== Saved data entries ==
- Opening Delimiter -

(* ===== verification/EccCrypto.v ===== *)
(** * Chaincode enclave cryptography (src/ecc_enclave/enclave/crypto.cpp)

    Integrity tags of state values and encryption of the state. A cipher
    buffer is laid out as IV, tag, ciphertext. *)
From S2P Require Import Prelude Utils Sgx.
Import Utils Sgx.

Module EccCrypto.

Section ops.
Context {C : Crypto}.

(** 0 when the tag matches, -1 otherwise; the nonce is not used. *)
Definition check_cmac (key state_hash cmac_key cmac : bytes) : Z :=
  if bool_decide (cmac128 cmac_key (cstr key ++ state_hash) = cmac) then 0 else (-1).

(** [cipher] is the output buffer of [cipher_len] bytes; [iv] what
    [sgx_read_rand] yields. The status and the buffer. *)
Definition encrypt_state (key plain iv cipher : bytes) : res (Z * bytes) :=
  let needed_size := u32 (Z.of_nat (length plain) + 12 + 16) in
  if negb (bool_decide (needed_size <= Z.of_nat (length cipher))%Z) then UB AssertFailed
  else
    c1 ← store cipher 0 iv;
    let '(status, (ct, tag)) := gcm_encrypt key iv plain in
    c2 ← store c1 (SGX_AESGCM_IV_SIZE + SGX_AESGCM_MAC_SIZE) ct;
    c3 ← store c2 SGX_AESGCM_IV_SIZE tag;
    Ok (status, c3).

(** The status and the contents of the [plain] buffer of [plain_len] bytes. *)
Definition decrypt_state (key cipher : bytes) (plain_len : Z) : res (Z * bytes) :=
  let needed_size := u32 (Z.of_nat (length cipher) - 12 - 16) in
  if negb (bool_decide (needed_size <= plain_len)%Z) then UB AssertFailed
  else
    ct ← load cipher (SGX_AESGCM_IV_SIZE + SGX_AESGCM_MAC_SIZE) (Z.to_nat plain_len);
    iv ← load cipher 0 SGX_AESGCM_IV_SIZE;
    tag ← load cipher SGX_AESGCM_IV_SIZE SGX_AESGCM_MAC_SIZE;
    Ok (gcm_decrypt key iv ct tag).

(** What an encryption stores. *)
Definition sealed (key plain iv : bytes) : bytes :=
  iv ++ (gcm_encrypt key iv plain).2.2 ++ (gcm_encrypt key iv plain).2.1.
End ops.

Section laws.
Context {C : Crypto} {L : CryptoLaws C}.

Lemma sealed_length key plain iv : length iv = 12 →
  length (sealed key plain iv) = length plain + 28.
Proof.
  intros Hiv. unfold sealed. rewrite !length_app, gcm_encrypt_length, gcm_tag_length, Hiv.
  unfold SGX_AESGCM_MAC_SIZE. lia.
Qed.

Lemma store_at (pre old data post : bytes) off : off = length pre → length old = length data →
  store (pre ++ old ++ post) off data = Ok (pre ++ data ++ post).
Proof.
  intros -> Hl. rewrite store_seq by (rewrite length_app; lia).
  by rewrite <-Hl, drop_app_length, app_assoc.
Qed.

Lemma load_at (pre data post : bytes) off n : off = length pre → n = length data →
  load (pre ++ data ++ post) off n = Ok data.
Proof.
  intros -> ->. unfold load. rewrite bool_decide_true by (rewrite !length_app; lia).
  by rewrite drop_app_length, take_app_length.
Qed.

Lemma split_3 (l : bytes) a b : a + b <= length l →
  ∃ x y z, l = x ++ y ++ z ∧ length x = a ∧ length y = b.
Proof.
  intros Hl. exists (take a l), (take b (drop a l)), (drop b (drop a l)).
  rewrite !take_drop, !length_take, length_drop. split_and!; [done|lia..].
Qed.

(** Encrypting into a buffer of the exact size fills it. *)
Lemma encrypt_state_sealed key plain iv cipher : length iv = 12 →
  length cipher = length plain + 28 → (Z.of_nat (length cipher) < 2 ^ 32)%Z →
  encrypt_state key plain iv cipher = Ok (SGX_SUCCESS, sealed key plain iv).
Proof.
  intros Hiv Hc Hb. unfold encrypt_state, sealed.
  rewrite bool_decide_true by (unfold u32; rewrite Z.mod_small; lia). cbn [negb].
  pose proof (gcm_encrypt_ok key iv plain) as Hok.
  pose proof (gcm_encrypt_length key iv plain) as Hct.
  pose proof (gcm_tag_length key iv plain) as Htg.
  destruct (gcm_encrypt key iv plain) as [st [ct tag]]. cbn [fst snd] in *. subst st.
  destruct (split_3 cipher 12 16) as (x & y & z & -> & Hx & Hy); [lia|].
  pose proof (store_at [] x iv (y ++ z) 0 eq_refl ltac:(lia)) as E1. cbn [app] in E1.
  rewrite E1. cbn [mbind res_bind].
  rewrite !length_app in Hc. replace (iv ++ y ++ z) with ((iv ++ y) ++ z ++ [])
    by (by rewrite app_nil_r, <-app_assoc).
  rewrite (store_at (iv ++ y) z ct []);
    [|rewrite length_app; unfold SGX_AESGCM_IV_SIZE, SGX_AESGCM_MAC_SIZE; lia|lia].
  cbn [mbind res_bind]. rewrite app_nil_r, <-app_assoc.
  rewrite (store_at iv y tag ct) by (unfold SGX_AESGCM_IV_SIZE, SGX_AESGCM_MAC_SIZE in *; lia). done.
Qed.

Lemma decrypt_state_sealed key plain iv : length iv = 12 →
  (Z.of_nat (length plain) + 28 < 2 ^ 32)%Z →
  decrypt_state key (sealed key plain iv) (Z.of_nat (length plain)) = Ok (SGX_SUCCESS, plain).
Proof.
  intros Hiv Hb. unfold decrypt_state. rewrite sealed_length by done.
  rewrite bool_decide_true by (unfold u32; rewrite Z.mod_small; lia). cbn [negb]. unfold sealed.
  pose proof (gcm_roundtrip key iv plain) as Hrt.
  pose proof (gcm_encrypt_length key iv plain) as Hct.
  pose proof (gcm_tag_length key iv plain) as Htg.
  destruct (gcm_encrypt key iv plain) as [st [ct tag]]. cbn [fst snd] in *.
  rewrite Nat2Z.id.
  unfold SGX_AESGCM_IV_SIZE, SGX_AESGCM_MAC_SIZE in *. change (12 + 16) with 28.
  pose proof (load_at (iv ++ tag) ct [] 28 (length plain)) as E0.
  rewrite app_nil_r, <-app_assoc, length_app in E0. rewrite E0 by lia. cbn [mbind res_bind].
  pose proof (load_at [] iv (tag ++ ct) 0 12 eq_refl ltac:(lia)) as E1. cbn [app] in E1.
  rewrite E1. cbn [mbind res_bind]. rewrite load_at by lia. cbn [mbind res_bind]. by rewrite Hrt.
Qed.

(** A state value encrypted by [encrypt_state] into a buffer of
    [plain_len + 28] bytes decrypts to itself; neither call leaves its buffer
    or fails its assertion. *)
Theorem state_encryption_roundtrip key plain n cipher :
  length cipher = length plain + 28 → (Z.of_nat (length cipher) < 2 ^ 32)%Z →
  ∃ c, encrypt_state key plain (rand_iv n) cipher = Ok (SGX_SUCCESS, c) ∧
       length c = length cipher ∧
       decrypt_state key c (Z.of_nat (length plain)) = Ok (SGX_SUCCESS, plain).
Proof.
  intros Hc Hb. pose proof (rand_iv_length n) as Hiv.
  exists (sealed key plain (rand_iv n)). rewrite encrypt_state_sealed by done.
  split_and!; [done| |apply decrypt_state_sealed; [done|lia]]. by rewrite sealed_length.
Qed.
End laws.

#[local] Existing Instances Toy.toy_crypto Toy.toy_laws.

Lemma state_encryption_roundtrip_witness :
  ∃ c, encrypt_state (repeat x01 16) (bs "secret") (rand_iv 0) (repeat x00 34)
         = Ok (SGX_SUCCESS, c) ∧
       length c = length (repeat x00 34) ∧
       decrypt_state (repeat x01 16) c (Z.of_nat (length (bs "secret"))) = Ok (SGX_SUCCESS, bs "secret").
Proof. apply state_encryption_roundtrip; vm_compute; reflexivity. Defined.
End EccCrypto.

- Closing Delimiter -

== Activity ==
What you return should be the lines from the beginning of the records through the one that contains "c2 ← store c1", repeated exactly and with no additions.

== Task result ==
(* ===== verification/EccCrypto.v ===== *)
(** * Chaincode enclave cryptography (src/ecc_enclave/enclave/crypto.cpp)

    Integrity tags of state values and encryption of the state. A cipher
    buffer is laid out as IV, tag, ciphertext. *)
From S2P Require Import Prelude Utils Sgx.
Import Utils Sgx.

Module EccCrypto.

Section ops.
Context {C : Crypto}.

(** 0 when the tag matches, -1 otherwise; the nonce is not used. *)
Definition check_cmac (key state_hash cmac_key cmac : bytes) : Z :=
  if bool_decide (cmac128 cmac_key (cstr key ++ state_hash) = cmac) then 0 else (-1).

(** [cipher] is the output buffer of [cipher_len] bytes; [iv] what
    [sgx_read_rand] yields. The status and the buffer. *)
Definition encrypt_state (key plain iv cipher : bytes) : res (Z * bytes) :=
  let needed_size := u32 (Z.of_nat (length plain) + 12 + 16) in
  if negb (bool_decide (needed_size <= Z.of_nat (length cipher))%Z) then UB AssertFailed
  else
    c1 ← store cipher 0 iv;
    let '(status, (ct, tag)) := gcm_encrypt key iv plain in
    c2 ← store c1 (SGX_AESGCM_IV_SIZE + SGX_AESGCM_MAC_SIZE) ct;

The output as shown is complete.